Cars could shed their image as energy hogs and become mobile storage points for the electric grid, if engineers backed by the National Science Foundation get their way. Hybrid electric vehicles might even feed unused electricity back into the grid and earn money for their owners, not unlike how some homeowners who create renewable energy can sell back electricity to utility companies.
The concept of vehicle-to-grid (V2G) integration would do away with simply considering hybrid electric cars as energy consumers that require stations or places to plug into the electric grid and recharge their batteries.
“Cars sit most of the time,” said Jeff Stein, a mechanical engineer at the University of Michigan who leads the NSF-funded effort. “What if it could work for you while it sits there?”
Such future vehicles would essentially double as mobile holding tanks for electricity while sitting unused in their garages. That could prove especially useful if the electric grid begins to rely more on renewable sources of energy such as solar or wind power, which provide intermittent energy that requires storage.
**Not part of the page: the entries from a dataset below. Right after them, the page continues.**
Lemma newer_split n l p r m : StronglySorted Z.lt (te_Sequence <$> l) -> newer n l = p ++ r -> last p = Some m -> newer (te_Sequence m) l = r.
Proof.
  intros Hs Hn Hm. assert (Hlt : n < te_Sequence m).
  { assert (Hin : List.In m (newer n l)) by (rewrite Hn; apply in_or_app; left; apply list_elem_of_In; by apply last_Some_elem_of).
    unfold newer in Hin. apply filter_In in Hin as [_ Hin]. by apply Z.ltb_lt in Hin. }
  assert (E : newer (te_Sequence m) l = newer (te_Sequence m) (newer n l)).
  { clear Hn Hs. induction l as [| e l IH]; [done|]. cbn [newer List.filter]. fold (newer n l) (newer (te_Sequence m) l).
    destruct (Z.ltb_spec n (te_Sequence e)); cbn [newer List.filter]; fold (newer (te_Sequence m) (newer n l)).
    - by rewrite IH.
    - by rewrite (proj2 (Z.ltb_ge _ _)), IH by lia. }
  rewrite E, Hn. assert (Hsub : StronglySorted Z.lt (te_Sequence <$> newer n l)).
  { clear - Hs. induction l as [| e l IH]; [constructor|]. cbn in *. apply StronglySorted_inv in Hs as [Hs Hall]. specialize (IH Hs).
    destruct (n <? te_Sequence e); [|done]. cbn. constructor; [done|]. apply Forall_fmap.
    apply Forall_forall. intros x Hx. apply list_elem_of_In, filter_In in Hx as [Hx _]. apply list_elem_of_In in Hx.
    rewrite Forall_forall in Hall. apply Hall. by apply list_elem_of_fmap_2. }
  rewrite Hn in Hsub. apply last_Some in Hm as [p' ->]. rewrite !fmap_app, <- app_assoc in Hsub. cbn in Hsub.
  unfold newer. rewrite List.filter_app. fold (newer (te_Sequence m) r). fold (newer (te_Sequence m) (p' ++ [m])).
  rewrite newer_none, newer_all; [done | |].
  - apply StronglySorted_app_1_r in Hsub. apply StronglySorted_inv in Hsub as [_ Hall]. exact (proj1 (Forall_fmap _ _ _) Hall).
  - apply Forall_app. split; [|constructor; [lia|done]]. apply Forall_forall. intros x Hx.
    apply Z.lt_le_incl. eapply (StronglySorted_app_1_elem_of Z.lt); [exact Hsub | by apply list_elem_of_fmap_2 | by left].
Qed.

(** One page: the matching events up to the cursor, and whether a newer one remains. *)
Lemma security_page s q l : store_ok s l -> (qu_StreamID q = "" \/ qu_StreamID q = se_streamID s) -> 0 <= qu_AfterSequence q <= se_next s ->
  exists p r, newer (qu_AfterSequence q) (events s) = p ++ r /\ sg_Items (Query s q) = matching q p /\
    sg_HasMore (Query s q) = negb (bool_decide (r = [])) /\ Z.of_nat (length (sg_Items (Query s q))) <= page_limit q /\
    (r = [] \/ p <> []) /\ newer (sg_NextSequence (Query s q)) (events s) = r /\ 0 <= sg_NextSequence (Query s q) <= se_next s.
Proof.
  intros Hok Hstream Hafter. pose proof (page_limit_range q) as Hlim. destruct (events_sorted s l Hok) as [Hsorted Hnext].
  set (after := qu_AfterSequence q) in *. set (ev := events s) in *.
  assert (Hall : Forall (fun e => after < te_Sequence e) (newer after ev)).
  { apply Forall_forall. intros x Hx. apply list_elem_of_In, filter_In in Hx as [_ Hx]. by apply Z.ltb_lt in Hx. }
  destruct (scan_split q after (page_limit q) (newer after ev) Hall [] after) as (p & r & Hsplit & Hscan & Hr & Hle).
  assert (Ereset : negb (bool_decide (qu_StreamID q = "")) && negb (bool_decide (qu_StreamID q = se_streamID s)) = false).
  { destruct Hstream as [E | E]; [rewrite (bool_decide_eq_true_2 _ E); done | rewrite (bool_decide_eq_true_2 _ E); by rewrite andb_false_r]. }
  assert (Hp : forall m, last p = Some m -> te_Sequence m <= se_next s /\ after < te_Sequence m).
  { intros m Hm. assert (Hin : m ∈ newer after ev) by (rewrite Hsplit; apply elem_of_app; left; by apply last_Some_elem_of).
    rewrite Forall_forall in Hnext, Hall. split; [|by apply Hall]. apply Hnext. by apply list_elem_of_In, filter_In in Hin as [Hin%list_elem_of_In _]. }
  exists p, r. unfold Query. fold ev. rewrite Ereset. fold after. rewrite scan_newer, Hscan. cbn [sg_Items sg_HasMore sg_NextSequence app rev].
  assert (Hcur : (if se_next s <? default after (te_Sequence <$> last p) then se_next s else default after (te_Sequence <$> last p))
                 = default after (te_Sequence <$> last p)).
  { destruct (last p) as [m|] eqn:Em; cbn; [destruct (Hp m eq_refl) | idtac]; rewrite (proj2 (Z.ltb_ge _ _)) by lia; done. }
  rewrite Hcur. split_and!; [done | done | done | cbn in Hle; lia | | | |].
  - destruct Hr as [-> | Hr]; [by left|]. right. intros ->. cbn in Hr. lia.
  - destruct (last p) as [m|] eqn:Em; cbn; [by apply (newer_split after ev p)|]. apply last_None in Em as ->. done.
  - destruct (last p) as [m|] eqn:Em; cbn; [destruct (Hp m eq_refl); lia | lia].
  - destruct (last p) as [m|] eqn:Em; cbn; [destruct (Hp m eq_refl); lia | lia].
Qed.

Lemma read_all_spec s l n : store_ok s l -> forall q, (qu_StreamID q = "" \/ qu_StreamID q = se_streamID s) -> 0 <= qu_AfterSequence q <= se_next s ->
  (length (newer (qu_AfterSequence q) (events s)) < n)%nat -> read_all n s q = Some (matching q (newer (qu_AfterSequence q) (events s))).
Proof.
  intros Hok. induction n as [| n IH]; intros q Hs Ha Hn; [lia|]. cbn [read_all].
  destruct (security_page s q l Hok Hs Ha) as (p & r & E & Hi & Hm & _ & Hpr & Hnx & Hrange). rewrite Hm, Hi, E. case_bool_decide as Er; cbn [negb].
  { by rewrite Er, app_nil_r. }
  rewrite E, length_app in Hn. destruct Hpr as [|Hp]; [done|]. assert (0 < length p)%nat by (destruct p; [done | cbn; lia]).
  rewrite IH; cbn [continue_after qu_AfterSequence qu_StreamID]; [| done | done | rewrite Hnx; lia]. rewrite Hnx. cbn. unfold matching at 2 3.
  by rewrite List.filter_app.
Qed.
End pages.

(** ** Claims *)

Section claims.
Context {JT : JSON ThreatEvent}.

(** C16. The security event store refines a queue with two limits.  [Add] of a
    new identifier appends the numbered event and drops oldest events exactly
    as long as the slots or the bytes do not suffice; a known identifier
    changes nothing; a rejected event leaves the queue as it was, except one
    that fits without its number and not with it, which empties the store.
    The slots, the index, the byte count and the order of the numbers agree
    with the queue afterwards. *)
Theorem Add_refines s q clock e :
  store_ok s q -> se_next s + 1 < 2 ^ 64 -> add_outcome s q clock e (Add s clock e).1 (Add s clock e).2.
Proof. apply Add_outcome. Qed.
(* ===== verification/CorrelationProps.v ===== *)
(** * Properties of correlation

    A resolver that names a session names the only one the session table could
    mean at a moment of the call; the bindings and the waiting observations are
    bounded; every waiting observation leaves the table. *)

From S2P Require Import Prelude GoStr Netip Domain Flow SessionStore StoreInv StoreProps Observation Interleave Correlation.

(** ** What the resolver relies on

    [tracked key t s v]: in [s] the session [v] is known under [key] and existed at
    the time [t].  The answers of a lookup are such sessions, and one that was not
    cut short has them all. *)
Class SessionLookupLaws (St : Type) `{!SessionLookup St} : Type := {
  lookup_ok : St -> Prop;
  tracked : Key -> Time -> St -> RuntimeSession -> Prop;
  lookup_sound : forall k t n s v, lookup_ok s -> v ∈ (ResolveCandidates k t n s).1 -> tracked k t s v;
  lookup_complete : forall k t n s v, lookup_ok s -> (ResolveCandidates k t n s).2 = false -> tracked k t s v ->
    rs_SessionID v ∈ rs_SessionID <$> (ResolveCandidates k t n s).1
}.

Lemma insert_items (items : list RuntimeSession) : forall (c : gmap string RuntimeSession),
  (forall id v, foldl (fun m item => <[rs_SessionID item := item]> m) c items !! id = Some v ->
     c !! id = Some v \/ id = rs_SessionID v /\ v ∈ items) /\
  (forall id, id ∈ dom c \/ id ∈ rs_SessionID <$> items -> id ∈ dom (foldl (fun m item => <[rs_SessionID item := item]> m) c items)).
Proof.
  induction items as [| x items IH]; intros c; cbn.
  { split; [by left|]. intros id [H | H]; [done|]. by apply elem_of_nil in H. }
  destruct (IH (<[rs_SessionID x := x]> c)) as [H1 H2]. split.
  - intros id v [Hc | [-> Hv]]%H1; [|right; split; [done | by right]]. apply lookup_insert_Some in Hc as [[<- <-] | [_ Hc]]; [right; split; [done | by left] | by left].
  - intros id Hid. apply H2. rewrite dom_insert. destruct Hid as [Hid | [-> | Hid]%elem_of_cons]; [left; set_solver | left; set_solver | by right].
Qed.

(** A run all of whose moments are good satisfies what was proved for good moments. *)
Lemma run_good {St A} (P : St -> Prop) (p : Prog St A) Q : forall env tr s,
  wp (fun _ s' => P s') p Q tr s -> Forall P (run_moments A (run p env s)) ->
  Q (run_result A (run p env s)) (tr ++ run_moments A (run p env s)) (run_final A (run p env s)).
Proof.
  induction p as [a | f k IH]; intros env tr s Hwp Hm; cbn in *; [by rewrite app_nil_r|].
  apply Forall_cons in Hm as [H1 H2]. specialize (IH _ (tail env) (tr ++ [interfere env s]) _ (Hwp _ H1) H2). by rewrite <- app_assoc in IH.
Qed.

Section soundness.
Context {St : Type} `{!SessionLookup St} `{!HasResolver St} `{!SessionLookupLaws St}.
Context (first : gmap BindingKey binding -> option BindingKey).

Definition table_ok (_ s' : St) : Prop := lookup_ok s'.

(** At the moment [m], [v] is the only session the key can mean. *)
Definition only_session (k : Key) (t : Time) (m : St) (v : RuntimeSession) : Prop :=
  tracked k t m v /\ forall v', tracked k t m v' -> rs_SessionID v' = rs_SessionID v.

Definition named (keys : list Key) (t : Time) (tr : list St) (r : Resolution) : Prop :=
  rn_State r = CorrelationCorrelated ->
  exists v k m, rn_Session r = Some v /\ strongIdentity (rs_Identity v) = true /\ k ∈ keys /\ m ∈ tr /\ only_session k t m v.
Lemma truncate_length v n : strlen (truncate v n) <= Z.of_nat n.
Proof. unfold truncate. destruct (Z.leb_spec (strlen v) (Z.of_nat n)); [done|]. etrans; [apply take_string_length|]. apply inj_le, valid_end_le. Qed.

(** A prefix that is not cut inside a character. *)
Lemma truncate_prefix v n : HasPrefix v (truncate v n) = true /\ (truncate v n <> v -> ValidString (truncate v n) = true).
Proof.
  assert (Hp : forall k v, HasPrefix v (take_string k v) = true).
  { intros k. induction k as [| k IH]; intros [| c w]; cbn; try done. destruct (ascii_dec c c); [apply IH | done]. }
  unfold truncate. destruct (strlen v <=? Z.of_nat n).
  - split; [|done]. unfold HasPrefix. induction v as [| c v IH]; cbn; [done|]. by destruct (ascii_dec c c).
  - split; [apply Hp|]. intros _. induction n as [| n IH]; cbn [valid_end]; [done|]. destruct (ValidString (take_string (S n) v)) eqn:E; done.
Qed.

Section lines.
Context {JE : JSON RawEnvelope} {JO : JSON Observation} {JS : JSON string} {JD : JSON RawDNS} {JP : JSON RawPeer}.
Context (decode_strings : RawMessage -> list string * bool) (Parse : string -> string -> option Time).

Lemma ParseUint_range s n : ParseUint s = Some n -> 0 <= n < 2 ^ 64.
Proof.
  unfold ParseUint. destruct (starts_with_digit s); [|done].
  assert (Hd : forall s acc, 0 <= acc -> 0 <= (scan_digits acc s).1).
  { clear. intros s. induction s as [| c s IH]; intros acc Ha; cbn; [done|]. destruct (is_digit c) eqn:E; [|done]. apply IH.
    unfold is_digit in E. split_bool. lia. }
  specialize (Hd s 0 ltac:(lia)). destruct (scan_digits 0 s) as [m [|]]; [|done]. destruct (Z.ltb_spec m (2 ^ 64)); [|done]. intros [= <-]. cbn in Hd. lia.
Qed.

Lemma uint64Value_range raw n : uint64Value raw = Some n -> 0 <= n < 2 ^ 64.
Proof.
  unfold uint64Value. destruct raw as [| c raw]; [done|]. case_bool_decide; [done|]. destruct (if c =? 34 then _ else _) as [text|]; [|done]. apply ParseUint_range.
Qed.

(** The tuple of a record is valid and its ports are the numbers of the record: none
    is cut to sixteen bits. *)
Definition ports_exact (raw : RawEnvelope) (t : Tuple) : Prop :=
  tp_SrcPort t = default 0 (uint64Value (re_SrcPort raw)) /\ tp_DstPort t = default 0 (uint64Value (re_DstPort raw)) /\
  0 <= tp_SrcPort t <= 65535 /\ 0 <= tp_DstPort t <= 65535 /\
  (tp_Protocol t = 6 \/ tp_Protocol t = 17 -> is_Some (uint64Value (re_SrcPort raw)) /\ is_Some (uint64Value (re_DstPort raw))).
Record InspectionRuntime : Type := mkInspectionRuntime {
  ix_runtime : Runtime;
  ix_security : SecurityEventStore;
  ix_resolver : Resolver;
  ix_pending : PendingCorrelations;
  ix_deduper : Deduper;
  ix_queue : list queuedObservation;
  ix_queueCap : Z;
  ix_sessionQueue : list sessionChange;
  ix_sessionCap : Z;
  ix_intentQueue : list InspectionIntent;
  ix_intentCap : Z;
  ix_identityQueue : list sessionChange;
  ix_identityCap : Z;
  ix_identityPending : gset string;
  ix_identityRefreshAttempts : Z;
  ix_identityRefreshDrops : Z;
  ix_queueBytes : Z;
  ix_maxQueueBytes : Z;
  ix_recentSessions : Z;
  ix_recentSessionTTL : Duration;
  ix_appTimeout : Duration;
  ix_drops : Z;
  ix_intentDrops : Z;
  ix_sessionDrops : Z;
  ix_processed : Z;
  ix_duplicates : Z;
  ix_stale : Z;
  ix_gate : list (nat * GateCall);
  ix_started : bool;
  ix_executor : option InspectionIntentExecutor;
  ix_executed : list (nat * InspectionIntent); (** the calls of the executor, each with the goroutine *)
  ix_health : gmap string SourceHealth;
  ix_healthVersion : gmap string string
}.

#[global] Instance eta_InspectionRuntime : Eta InspectionRuntime := fun r =>
  mkInspectionRuntime (ix_runtime r) (ix_security r) (ix_resolver r) (ix_pending r) (ix_deduper r) (ix_queue r) (ix_queueCap r) (ix_sessionQueue r)
    (ix_sessionCap r) (ix_intentQueue r) (ix_intentCap r) (ix_identityQueue r) (ix_identityCap r) (ix_identityPending r) (ix_identityRefreshAttempts r)
    (ix_identityRefreshDrops r) (ix_queueBytes r) (ix_maxQueueBytes r) (ix_recentSessions r) (ix_recentSessionTTL r) (ix_appTimeout r) (ix_drops r)
    (ix_intentDrops r) (ix_sessionDrops r) (ix_processed r) (ix_duplicates r) (ix_stale r) (ix_gate r) (ix_started r) (ix_executor r) (ix_executed r)
    (ix_health r) (ix_healthVersion r).

Abbreviation IX := (Prog InspectionRuntime) (only parsing).

#[global] Instance inspection_lookup : SessionLookup InspectionRuntime := fun k t n r => Correlation.ResolveCandidates k t n (Store (ix_runtime r)).
#[global] Instance inspection_resolver : HasResolver InspectionRuntime := {| resolver := ix_resolver; set_resolver v r := r <| ix_resolver := v |> |}.

Definition clamp_low (low v : Z) : Z := if v <? low then low else v.
Definition clamp_high (high v : Z) : Z := if high <? v then high else v.

Definition NewInspectionRuntimeWithScope (runtime : Runtime) (limits : InspectionLimits) (seed : list Z) : InspectionRuntime :=
  let limits := InspectionLimits_WithDefaults limits in
  let queueItems := if il_ObservationQueueItems limits <=? 0 then 4096 else il_ObservationQueueItems limits in
  let maxBytes := if il_ObservationQueueBytes limits <=? 0 then Z.shiftl 8 20 else il_ObservationQueueBytes limits in
  let intentItems := clamp_high 1024 (clamp_low 64 (Z.quot queueItems 4)) in
  let sessionItems := clamp_high 50000 (clamp_low queueItems (Capacity (Store runtime))) in
  mkInspectionRuntime runtime (NewSecurityEventStore (il_SecurityEvents limits) (il_SecurityEventBytes limits) seed) (NewResolver 10000)
    (NewPendingCorrelations (il_CorrelationPending limits) (il_CorrelationWaitMillis limits * Millisecond))
    (NewDeduper 20000 (Z.shiftl 4 20) (10 * Minute)) [] queueItems [] sessionItems [] intentItems [] (clamp_high 128 queueItems) ∅ 0 0 0 maxBytes
    (il_RecentSessions limits) (il_RecentSessionTTLSeconds limits * Second) (il_AppDetectionTimeoutMillis limits * Millisecond)
    0 0 0 0 0 0 [] false None [] ∅ ∅.

(** ** Small sections *)

Definition on_runtime {A} (p : Prog Runtime A) : IX A := lift ix_runtime (fun v r => r <| ix_runtime := v |>) p.

Definition count_stale : IX unit := modify (fun r => r <| ix_stale ::= inc64 |>).

Definition gate_call (me : nat) (c : GateCall) : IX unit := modify (fun r => r <| ix_gate ::= fun l => l ++ [(me, c)] |>).

(** [defer r.gate.RUnlock()]. *)
Definition holding_gate {A} (me : nat) (body : IX A) : IX A :=
  _ ← gate_call me RLock;
  a ← body;
  _ ← gate_call me RUnlock;
  mret a.

Definition BeginActivation (me : nat) : IX unit := gate_call me Lock.
Definition EndActivation (me : nat) : IX unit := gate_call me Unlock.

Definition SetExecutor (e : option InspectionIntentExecutor) : IX unit := modify (fun r => r <| ix_executor := e |>).

Definition call_executor (me : nat) (e : InspectionIntentExecutor) (intent : InspectionIntent) : IX (EnforcementResult * option string) :=
  atomic (fun r => (r <| ix_executed ::= fun l => l ++ [(me, intent)] |>, e (length (ix_executed r)) intent)).

(** A send that does not wait: whether there was room. *)
Definition enqueueIntent_try (intent : InspectionIntent) : IX bool :=
  atomic (fun r => if Z.of_nat (length (ix_intentQueue r)) <? ix_intentCap r then (r <| ix_intentQueue ::= fun q => q ++ [intent] |>, true) else (r, false)).

Definition enqueueIntent (intent : InspectionIntent) : IX unit :=
  sent ← enqueueIntent_try intent;
  if sent : bool then mret tt else modify (fun r => r <| ix_intentDrops ::= inc64 |>).

Definition get_session (id : string) : IX (option RuntimeSession) := peek (fun r => Get (Store (ix_runtime r)) id).

Definition sameRuntimeIdentity (a b : ConntrackIdentity) : bool :=
  bool_decide (ci_BootID a = ci_BootID b) && bool_decide (ci_NetworkNS a = ci_NetworkNS b) && (ci_Zone a =? ci_Zone b) && (ci_Family a =? ci_Family b) &&
  (ci_ID a =? ci_ID b) && (ci_KernelStart a =? ci_KernelStart b) && bool_decide (ci_Original a = ci_Original b).

Definition state_changed (id : string) (generation : Z) (updated : RuntimeSession) (reason : string) : RuntimeEvent :=
  mkRuntimeEvent 0 0 "InspectionStateChanged" "inspection" id time_zero generation (rs_Revision updated) reason 0 "" (inspection_revision updated).

(** ** Completing an intent *)

Definition completeIntent (me : nat) (intent : InspectionIntent) (res : EnforcementResult) : IX unit :=
  holding_gate me (
    got ← get_session (ii_SessionID intent);
    generation ← on_runtime CurrentGeneration;
    match got with
    | None => mret tt
    | Some current =>
        if negb (sameRuntimeIdentity (rs_Identity current) (ii_Identity intent)) || negb (generation =? ii_Generation intent) ||
           bool_decide (rs_Inspection current = None) then mret tt
        else
          done ← on_runtime (store_op (fun s _ => CompleteInspectionIntent s intent res));
          match done with
          | Err _ => mret tt
          | Ok updated =>
              _ ← (if bool_decide (er_Status res = EnforcementApplied) && negb (bool_decide (ii_Kind intent = IntentRenewAppGuard)) then
                     let removing := bool_decide (ii_Kind intent = IntentRemoveAppGuard) in
                     let reason := if removing then "application policy guard removed" else "application policy guard applied" in
                     invalidated ← on_runtime (store_op (fun s clock => Invalidate s (rs_SessionID current) (ii_Generation intent) reason clock));
                     match invalidated with
                     | Ok v => if removing && negb (bool_decide (rs_SessionID v = "")) then on_runtime (evaluateObserved v) else mret tt
                     | Err _ => mret tt
                     end
                   else mret tt);
              on_runtime (publish (state_changed (rs_SessionID current) (ii_Generation intent) updated (er_Reason res)))
          end
    end).
Lemma lock_inv_step c c' : lock_inv c -> lock_step c c' -> lock_inv c'.
Proof.
  intros Hinv Hstep. destruct Hstep as [m before t after m' t' Hs]. pose proof (thread_agrees _ t Hinv ltac:(cbn; set_solver)) as Ha. destruct Hinv as [Hids Hp (C1 & C2 & C3) Hr Hq]. cbn in *.
  apply Forall_app in Hp as [Hb [Ht Haf]%Forall_cons]. destruct (step_local m t m' t' Hs Ht Ha Hr Hq) as (Eid & Hown & Ht' & Ha' & Hr' & Hq').
  assert (Hne : forall u, u ∈ before ++ after -> th_id u <> th_id t).
  { rewrite fmap_app, fmap_cons in Hids. apply NoDup_app in Hids as (_ & Hd & [Hn _]%NoDup_cons). intros u [Hu | Hu]%elem_of_app E.
    - apply (Hd (th_id u)); [by apply list_elem_of_fmap_2 | rewrite E; by left].
    - apply Hn. rewrite <- E. by apply list_elem_of_fmap_2. }
  assert (Hsub : forall u, u ∈ before ++ t :: after -> u <> t -> u ∈ before ++ t' :: after) by (intros u Hu Hut; set_solver).
  constructor; cbn; [by rewrite fmap_app, fmap_cons, Eid in * | | | done | done].
  - apply Forall_app. split; [|constructor; [done|]]; apply Forall_forall; intros u Hu; (eapply placed_other; [exact Hown | apply Hne; set_solver |]).
    + rewrite Forall_forall in Hb. by apply Hb.
    + rewrite Forall_forall in Haf. by apply Haf.
  - destruct Ha' as (B1 & B2 & B3). rewrite Eid in *. split_and!.
    + intros i Hi. destruct (decide (i = th_id t)) as [-> | Hi']; [exists t'; split_and!; [set_solver | done | auto]|].
      destruct (Hown i Hi') as (O & _ & _). apply O in Hi. destruct (C1 i Hi) as (u & Hu & <- & Hh). exists u. split_and!; [apply Hsub; [done | by intros ->] | done | done].
    + intros i Hi. destruct (decide (i = th_id t)) as [-> | Hi']; [exists t'; split_and!; [set_solver | done | auto]|].
      destruct (Hown i Hi') as (_ & O & _). apply O in Hi. destruct (C2 i Hi) as (u & Hu & <- & Hh). exists u. split_and!; [apply Hsub; [done | by intros ->] | done | done].
    + intros i Hi. destruct (decide (i = th_id t)) as [-> | Hi']; [exists t'; split_and!; [set_solver | done | auto]|].
      destruct (Hown i Hi') as (_ & _ & O). apply O in Hi. destruct (C3 i Hi) as (u & Hu & <- & Hh). exists u. split_and!; [apply Hsub; [done | by intros ->] | done | done].
Qed.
But major challenges lie ahead for this vision. Stein’s team has made some progress in understanding how battery health and life is affected by constant charging and recharging, because “what’s good for the battery isn’t necessarily good for the grid,” and vice versa.
The engineers also want to understand how future ownership of hybrid electric vehicles affects the electric grid, and specifically the reliability and stability of the grid. Our advice — take a look at Google’s project to create “smart charging” software for electric cars.